(* ===== verification/World.v ===== *)
(** * internal/world/world.go: the control plane

    One World as its control calls see it: the fake KMS, the tenants' key-fetch
    designs, the generator, the registry, and the calls that change them
    ([Fault], [Surge], [SetKey], [SetCache], [SetFetch], the viewer watcher, the
    sweep).  One call is one step; a call that walks the tenants takes each
    tenant's lock in turn, and the clock reads of one call are one instant.  The
    text of the float and duration verbs of package fmt is a parameter. *)

From S2P Require Import Prelude GoLib GoFloat Kms Tink KmsModel Fake Lease Cmek Tenant Prog Manager Api.
From S2P Require Import Store Ingest Generator Params Metrics.
Local Open Scope string_scope.
Local Open Scope Z_scope.

(** What fmt prints for %g, %.0f and %.1f of a float64, and for a Duration. *)
Class Fmt := { fmt_g : float64 → string; fmt_f0 : float64 → string; fmt_f1 : float64 → string; fmt_dur : Duration → string }.

Definition ErrBadFault : err := Sentinel "world.ErrBadFault" "world: bad fault request".

(** [fmt.Errorf("%w: ...", ErrBadFault)]. *)
Definition bad_fault (text : string) : err := Errorf "" ErrBadFault (": " +:+ text).

Record FaultRequest := mkFaultRequest {
  fr_Provider : string; fr_Tenant : string; fr_Mode : string; fr_LatencyP50Ms : Z; fr_LatencyP99Ms : Z;
  fr_ErrorRate : float64 }.

(** The variables the no-cache closures share. *)
Record notes := mkNotes {
  bandCalls : float64; otherCalls : float64; bandP99 : float64; healthyP99 : float64; parked : Z;
  lead : Reading; surged : Reading }.
Definition zeroNotes : notes :=
  mkNotes (F.of_Z 0) (F.of_Z 0) (F.of_Z 0) (F.of_Z 0) 0 zeroReading zeroReading.

Section World.
Context `{TK : Tink} `{MR : MapRange}.

(** ** State *)

(** [w_last] and [w_peak] are the registry's readings, which its tick writes. *)
Record World := mkWorld {
  w_P : Params; w_ids : list string; w_byRank : list nat; w_kms : Fake; w_tenants : list local; w_gen : Generator;
  w_metrics : Registry; w_keyFetch : string; w_last : Reading; w_peak : Reading; w_notes : notes; w_idleSince : Z }.

Definition with_kms (f : Fake) (w : World) : World :=
  mkWorld (w_P w) (w_ids w) (w_byRank w) f (w_tenants w) (w_gen w) (w_metrics w) (w_keyFetch w) (w_last w) (w_peak w) (w_notes w) (w_idleSince w).
Definition with_tenants (l : list local) (w : World) : World :=
  mkWorld (w_P w) (w_ids w) (w_byRank w) (w_kms w) l (w_gen w) (w_metrics w) (w_keyFetch w) (w_last w) (w_peak w) (w_notes w) (w_idleSince w).
Definition with_gen (g : Generator) (w : World) : World :=
  mkWorld (w_P w) (w_ids w) (w_byRank w) (w_kms w) (w_tenants w) g (w_metrics w) (w_keyFetch w) (w_last w) (w_peak w) (w_notes w) (w_idleSince w).
Definition with_metrics (r : Registry) (w : World) : World :=
  mkWorld (w_P w) (w_ids w) (w_byRank w) (w_kms w) (w_tenants w) (w_gen w) r (w_keyFetch w) (w_last w) (w_peak w) (w_notes w) (w_idleSince w).
Definition with_keyFetch (m : string) (w : World) : World :=
  mkWorld (w_P w) (w_ids w) (w_byRank w) (w_kms w) (w_tenants w) (w_gen w) (w_metrics w) m (w_last w) (w_peak w) (w_notes w) (w_idleSince w).
Definition with_readings (a b : Reading) (n : notes) (w : World) : World :=
  mkWorld (w_P w) (w_ids w) (w_byRank w) (w_kms w) (w_tenants w) (w_gen w) (w_metrics w) (w_keyFetch w) a b n (w_idleSince w).
Definition with_idle (z : Z) (w : World) : World :=
  mkWorld (w_P w) (w_ids w) (w_byRank w) (w_kms w) (w_tenants w) (w_gen w) (w_metrics w) (w_keyFetch w) (w_last w) (w_peak w) (w_notes w) z.

(** ** New *)

(** [%04d] of a non-negative index. *)
Definition pad4 (s : string) : string :=
  match String.length s with 0%nat => "0000" | 1%nat => "000" +:+ s | 2%nat => "00" +:+ s | 3%nat => "0" +:+ s | _ => s end.
Definition tenant_id (i : nat) : string := "t-" +:+ pad4 (Itoa (Z.of_nat i)).

(** [p.Providers[i*len(p.Providers)/n]]; [None] is an index out of range. *)
Definition provider_at (p : Params) (i : nat) : option string :=
  P_Providers p !! ((i * length (P_Providers p)) / Z.to_nat (P_Tenants p))%nat.
Definition provider_of (p : Params) (i : nat) : string := default "" (provider_at p i).
Definition kek_id (i : nat) : string := "kek-" +:+ tenant_id i.
Definition tenant_spec (p : Params) (i : nat) : TenantSpec := mkSpec (tenant_id i) (provider_of p i) (kek_id i).
Definition kek_spec (p : Params) (i : nat) : KEKSpec := mkKEKSpec (kek_id i) (provider_of p i) (Z.of_nat i).

(** The wiring of the core's, the generator's and the registry's configurations. *)
Definition cmek_config (p : Params) : Cmek.Config :=
  Cmek.mkConfig (tenant_spec p <$> seq 0 (Z.to_nat (P_Tenants p))) (P_Providers p) true (P_Lease p) (P_SoftTTL p) (P_EarlyExpiry p)
    (P_KMSTimeout p) (P_BackoffMin p) (P_BackoffMax p) (P_RevokedReprobe p) (P_DEKMaxAge p) (P_SweepInterval p)
    (P_BackoffJitter p) (P_DEKMaxMessages p) (P_ProviderInflight p) (P_TenantInflight p) (P_IngestWaiters p).
Definition generator_config (p : Params) (rates : list float64) : GeneratorConfig :=
  mkGeneratorConfig (tenant_id <$> seq 0 (Z.to_nat (P_Tenants p))) rates (P_PayloadBytes p) (P_CanaryPrefix p).
Definition metrics_config (p : Params) : Metrics.Config :=
  Metrics.mkConfig (tenant_id <$> seq 0 (Z.to_nat (P_Tenants p))) (P_Providers p) (P_BaselineTicks p) (P_AuditRing p)
    (P_TimelineRing p) (P_TimelineAggregateMin p) (P_Workers p * P_ClaimBatch p).

(** [rates[byRank[r]] = zipf[r]]. *)
Definition spread_rates (byRank : list nat) (zipf : list float64) (n : nat) : list float64 :=
  foldl (λ rs '(i, z), <[i := z]> rs) (replicate n (F.of_Z 0)) (zip byRank zipf).

(** [New], past the files and the goroutines: [byRank] is the seeded permutation,
    [zipf] the rates by rank, [material] the fresh key material. *)
Definition New (p : Params) (byRank : list nat) (zipf : list float64) (material : list bytes) : option World :=
  let n := Z.to_nat (P_Tenants p) in
  _ ← mapM (provider_at p) (seq 0 n);
  kms ← NewFake (kek_spec p <$> seq 0 n) material;
  Some (mkWorld p (tenant_id <$> seq 0 n) byRank kms (Manager.New (withDefaults (cmek_config p))).1
          (NewGenerator (generator_config p (spread_rates byRank zipf n))) (Metrics.New (metrics_config p)) "async"
          zeroReading zeroReading zeroNotes 0).

(** ** Readings and the timeline *)

Definition ResetPeaks (w : World) : World := with_readings (w_last w) zeroReading (w_notes w) w.
Definition Peaks (w : World) : Reading := w_peak w.
Definition Last (w : World) : Reading := w_last w.
Definition SetKeyFetch (mode : string) (w : World) : World := with_keyFetch mode w.
Definition timeline (now : Time) (text : string) (w : World) : World := with_metrics (Timeline now text (w_metrics w)) w.

(** ** The control calls *)

Definition known_provider (p : Params) (provider : string) : bool := existsb (λ x, bool_decide (x = provider)) (P_Providers p).

(** [keys.SetFetch] of one tenant, by grid index. *)
Definition set_fetch_at (mode : Fetch) (now : Time) (i : nat) (w : World) : World :=
  with_tenants (alter (λ l, (set_fetch_section mode now l).2) i (w_tenants w)) w.
Definition pass_through (b : bool) : Fetch := if b then FetchPassThrough else FetchAsync.

Definition SetCache (now : Time) (provider : string) (b : bool) (w : World) : option err * World :=
  if negb (bool_decide (provider = "")) && negb (known_provider (w_P w) provider)
  then (Some (bad_fault ("unknown provider " +:+ quoted provider)), w)
  else (None, foldl (λ w i, if bool_decide (provider = "") || bool_decide (provider_of (w_P w) i = provider)
                            then set_fetch_at (pass_through (negb b)) now i w else w)
                w (seq 0 (length (w_ids w)))).

Definition fetch_mode (mode : string) : option (Fetch * string) :=
  if bool_decide (mode = "async") then Some (FetchAsync, "key fetch: async (the design that ships: renewals in the background, workers never wait on the KMS)")
  else if bool_decide (mode = "sync") then Some (FetchSync, "key fetch: sync (cache, lease and bulkheads kept; the worker that finds a lease due fetches inline)")
  else if bool_decide (mode = "naive") then Some (FetchNaive, "key fetch: naive (no lease, no cache, no bulkheads: every seal and delivery is one inline KMS call)")
  else None.

Definition SetFetch (now : Time) (mode : string) (w : World) : option err * World :=
  match fetch_mode mode with
  | None => (Some (bad_fault ("unknown key-fetch mode " +:+ quoted mode)), w)
  | Some (f, line) =>
      let w := foldl (λ w i, set_fetch_at f now i w) w (seq 0 (length (w_ids w))) in
      (None, ResetPeaks (timeline now line (SetKeyFetch mode w)))
  end.

(** The scope of a request, the mode, and the latencies. *)
Definition fault_scope (f : FaultRequest) (w : World) : err + Scope :=
  if negb (bool_decide (fr_Provider f = "")) && negb (bool_decide (fr_Tenant f = "")) then inl (bad_fault "provider or tenant, not both")
  else if negb (bool_decide (fr_Provider f = "")) then
    if known_provider (w_P w) (fr_Provider f) then inr (mkScope (fr_Provider f) "")
    else inl (bad_fault ("unknown provider " +:+ quoted (fr_Provider f)))
  else if negb (bool_decide (fr_Tenant f = "")) then
    match index (w_ids w) (fr_Tenant f) with None => inl ErrUnknownTenant | Some idx => inr (mkScope "" (kek_id idx)) end
  else inl (bad_fault "provider or tenant required").

Definition fault_mode (m : string) : err + Mode :=
  if bool_decide (m = "") || bool_decide (m = "ok") then inr ModeOK
  else if bool_decide (m = "fast_fail") then inr ModeFastFail
  else inl (bad_fault ("unknown mode " +:+ quoted m)).

Definition fault_latency (f : FaultRequest) : err + (Z * Z) :=
  let p50 := fr_LatencyP50Ms f in
  let p99 := fr_LatencyP99Ms f in
  if (p50 <? 0) || (p99 <? 0) || F.lt (fr_ErrorRate f) (F.of_Z 0) || F.gt (fr_ErrorRate f) F.one
  then inl (bad_fault "latencies ≥ 0 and 0 ≤ error_rate ≤ 1")
  else if (0 <? p99) && (p50 =? 0) then inl (bad_fault "latency_p99_ms needs latency_p50_ms")
  else
    let p99 := if (0 <? p50) && (p99 =? 0) then p50 else p99 in
    if p99 <? p50 then inl (bad_fault "latency_p99_ms < latency_p50_ms") else inr (p50, p99).

Definition ms_dur (ms : Z) : Duration := wrap64 (ms * Millisecond).

Definition Fault_ (f : FaultRequest) (w : World) : option err * World :=
  match fault_scope f w with
  | inl e => (Some e, w)
  | inr scope =>
      match fault_mode (fr_Mode f) with
      | inl e => (Some e, w)
      | inr mode =>
          match fault_latency f with
          | inl e => (Some e, w)
          | inr (p50, p99) => (None, with_kms (SetFault (w_kms w) scope (mkFault mode (ms_dur p50) (ms_dur p99) (fr_ErrorRate f))) w)
          end
      end
  end.

Definition set_mult (idx : nat) (x : float64) (w : World) : option World :=
  g ← SetMultiplier idx x (w_gen w); Some (with_gen g w).
Definition set_global (x : float64) (w : World) : World := with_gen (SetGlobal x (w_gen w)) w.

Definition Surge (tenant : string) (x : float64) (w : World) : option (option err * World) :=
  if bool_decide (tenant = "") then Some (None, set_global x w)
  else match index (w_ids w) tenant with
       | None => Some (Some ErrUnknownTenant, w)
       | Some idx => w' ← set_mult idx x w; Some (None, w')
       end.

Definition revoke_key (now : Time) (idx : nat) (w : World) : World := with_kms (Revoke (w_kms w) (kek_id idx) now) w.
Definition restore_key (now : Time) (idx : nat) (w : World) : World := with_kms (Restore (w_kms w) (kek_id idx) now) w.

(** ** Viewers and idling *)

(** [watcher.Viewers]. *)
Definition watch (now : Time) (n : Z) (w : World) : option World :=
  if n =? 0 then
    let w := with_idle (Time.UnixMilli now) w in
    g ← SetRunning false (w_gen w); Some (with_gen g w)
  else
    g ← SetRunning true (w_gen w); Some (with_idle 0 (with_gen g w)).

Definition IdleFor (now : Time) (w : World) : Duration :=
  if w_idleSince w =? 0 then 0 else Time.Sub now (Time.ofUnixMilli (w_idleSince w)).

(** [band]: the grid indexes of one provider. *)
Definition band (provider : string) (w : World) : list nat :=
  filter (λ i, provider_of (w_P w) i = provider) (seq 0 (length (w_ids w))).

(** [gridAdapter.States]: the lock-free cells, as bytes. *)
Definition state_code (s : State) : Z := match s with Active => 0 | RidingThrough => 1 | KeyUnavailable => 2 | Revoked => 3 end.
Definition grid_states (w : World) : list Z := state_code <$> (l_cell <$> w_tenants w).

(** [auditBridge.Audit]: the core's entry as the registry's. *)
Definition class_code (c : Class_) : Z := match c with OK => 0 | Transient => 1 | Deny => 2 | Poison => 3 end.
Definition bridge (e : Cmek.Audit) (w : World) : World :=
  let idx := match index (w_ids w) (Cmek.a_Tenant e) with Some i => Z.of_nat i | None => -1 end in
  with_metrics (Audit_ (Metrics.mkAudit (Cmek.a_At e) idx (Cmek.a_Op e) (Cmek.a_Outcome e) (Cmek.a_Detail e) (class_code (Cmek.a_Class e))
                          (state_code (Cmek.a_From e)) (state_code (Cmek.a_To e)) (Cmek.a_Latency e) (Cmek.a_Purged e)) (w_metrics w)) w.

(** ** The sweep *)

(** The calls of one sweep turn at [now], and the two stamps it carries. *)
Inductive sweep_call := SweepTick (now : Time) | SweepReclaim (now : Time) | SweepExpire (before : Time) (limit : Z).
Definition sweep_turn (p : Params) (now : Time) (stamps : Time * Time) : list sweep_call * (Time * Time) :=
  let '(lastReclaim, lastExpire) := stamps in
  let reclaim := P_ReclaimInterval p <=? Time.Sub now lastReclaim in
  let expire := (0 <? P_Retention p) && (P_ExpireInterval p <=? Time.Sub now lastExpire) in
  (SweepTick now :: (if reclaim then [SweepReclaim now] else [])
     ++ (if expire then [SweepExpire (Time.Add now (- P_Retention p)) (P_ExpireLimit p)] else []),
   (if reclaim then now else lastReclaim, if expire then now else lastExpire))%list.
End World.
(* ===== verification/ScenarioSpec.v ===== *)
(** * What the scenario runner guarantees

    One run at a time, a world left as it was found, a tail that ends, and the
    two races the code has. *)

From S2P Require Import Prelude GoLib GoFloat Kms Tink KmsModel Fake Lease Cmek Tenant Prog Manager Api.
From S2P Require Import Store Ingest Generator Params Metrics Hub Tick World Scenarios Footprint ScenarioDemo.
Local Open Scope string_scope.
Local Open Scope Z_scope.

Section ScenarioSpec.
Context `{TK : Tink} `{MR : MapRange} `{FM : Fmt}.

(** ** Runs of the control plane *)

(** The calls that reach a World's control plane, the runners' own steps, and
    what the rest of the system does to its metrics. *)
Inductive cop :=
  | CStart (name : string)
  | CStop
  | CHalt
  | CKey (tenant action : string)
  | CFault (f : FaultRequest)
  | CSurge (tenant : string) (x : float64)
  | CCache (provider : string) (b : bool)
  | CFetch (mode : string)
  | CRun (id : nat) (e : wake)
  | CTick (healthy : Duration) (allActive : bool) (affectedSum : Z) (last_ peak : Reading).

(** One of them at [now]; [None] is a call that panics or a step that is not
    enabled. *)
Definition cexec (now : Time) (o : cop) (c : cworld) : option cworld :=
  match o with
  | CStart name => snd <$> StartScenario now name c
  | CStop => Some (StopScenario c).2
  | CHalt => Some (Stop c)
  | CKey tenant action => Some (SetKey now tenant action c).2
  | CFault f => Some (with_world (fault f (c_world c)) c)
  | CSurge tenant x => r ← Surge tenant x (c_world c); Some (with_world r.2 c)
  | CCache provider b => Some (with_world (SetCache now provider b (c_world c)).2 c)
  | CFetch mode => Some (with_world (SetFetch now mode (c_world c)).2 c)
  | CRun id e => mjoin (run_step now id e c)
  | CTick h a s l p =>
      let w := with_metrics (tick_registry now h a s (w_metrics (c_world c))) (c_world c) in
      Some (with_world (with_readings l p (w_notes w) w) c)
  end.

Fixpoint cexecs (os : list (Time * cop)) (c : cworld) : option cworld :=
  match os with [] => Some c | (now, o) :: os' => c ← cexec now o c; cexecs os' c end.

(** ** One run at a time *)

(** A run holds the slot until it frees it. *)
Definition holding (pc : rpc) : bool := match pc with RClear | RCard => false | _ => true end.

Record slot_ok (c : cworld) : Prop := mkSlot {
  sl_cur : ∀ id r, c_runs c !! id = Some r → (c_cur c = Some id ↔ holding (rn_pc r) = true) ∧ (id < c_nextrun c)%nat;
  sl_some : ∀ id, c_cur c = Some id → is_Some (c_runs c !! id) }.

Lemma slot_with_world w c : slot_ok c → slot_ok (with_world w c).
Proof. intros []. by split. Qed.

Lemma slot_with_run id r r' c :
  slot_ok c → c_runs c !! id = Some r → holding (rn_pc r') = holding (rn_pc r) → slot_ok (with_run id r' c).
Proof.
  intros [H1 H2] Hr Hh. split; cbn.
  - intros id' x Hx. destruct (decide (id' = id)) as [->|Hne].
    + rewrite lookup_insert_eq in Hx. injection Hx as <-. rewrite Hh. by apply H1.
    + rewrite lookup_insert_ne in Hx by done. by apply H1.
  - intros id' Hc. destruct (decide (id' = id)) as [->|Hne]; [by rewrite lookup_insert_eq|].
    rewrite lookup_insert_ne by done. by apply H2.
Qed.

## TASK TO CARRY OUT
In the listing above, locate the line containing "(w_metrics w) m" and the line containing "Definition tenant_id (i". Transcribe those two lines and everything between them, exactly as written.

## RESULT OF THIS TASK
  mkWorld (w_P w) (w_ids w) (w_byRank w) (w_kms w) (w_tenants w) (w_gen w) (w_metrics w) m (w_last w) (w_peak w) (w_notes w) (w_idleSince w).
Definition with_readings (a b : Reading) (n : notes) (w : World) : World :=
  mkWorld (w_P w) (w_ids w) (w_byRank w) (w_kms w) (w_tenants w) (w_gen w) (w_metrics w) (w_keyFetch w) a b n (w_idleSince w).
Definition with_idle (z : Z) (w : World) : World :=
  mkWorld (w_P w) (w_ids w) (w_byRank w) (w_kms w) (w_tenants w) (w_gen w) (w_metrics w) (w_keyFetch w) (w_last w) (w_peak w) (w_notes w) z.

(** ** New *)

(** [%04d] of a non-negative index. *)
Definition pad4 (s : string) : string :=
  match String.length s with 0%nat => "0000" | 1%nat => "000" +:+ s | 2%nat => "00" +:+ s | 3%nat => "0" +:+ s | _ => s end.
Definition tenant_id (i : nat) : string := "t-" +:+ pad4 (Itoa (Z.of_nat i)).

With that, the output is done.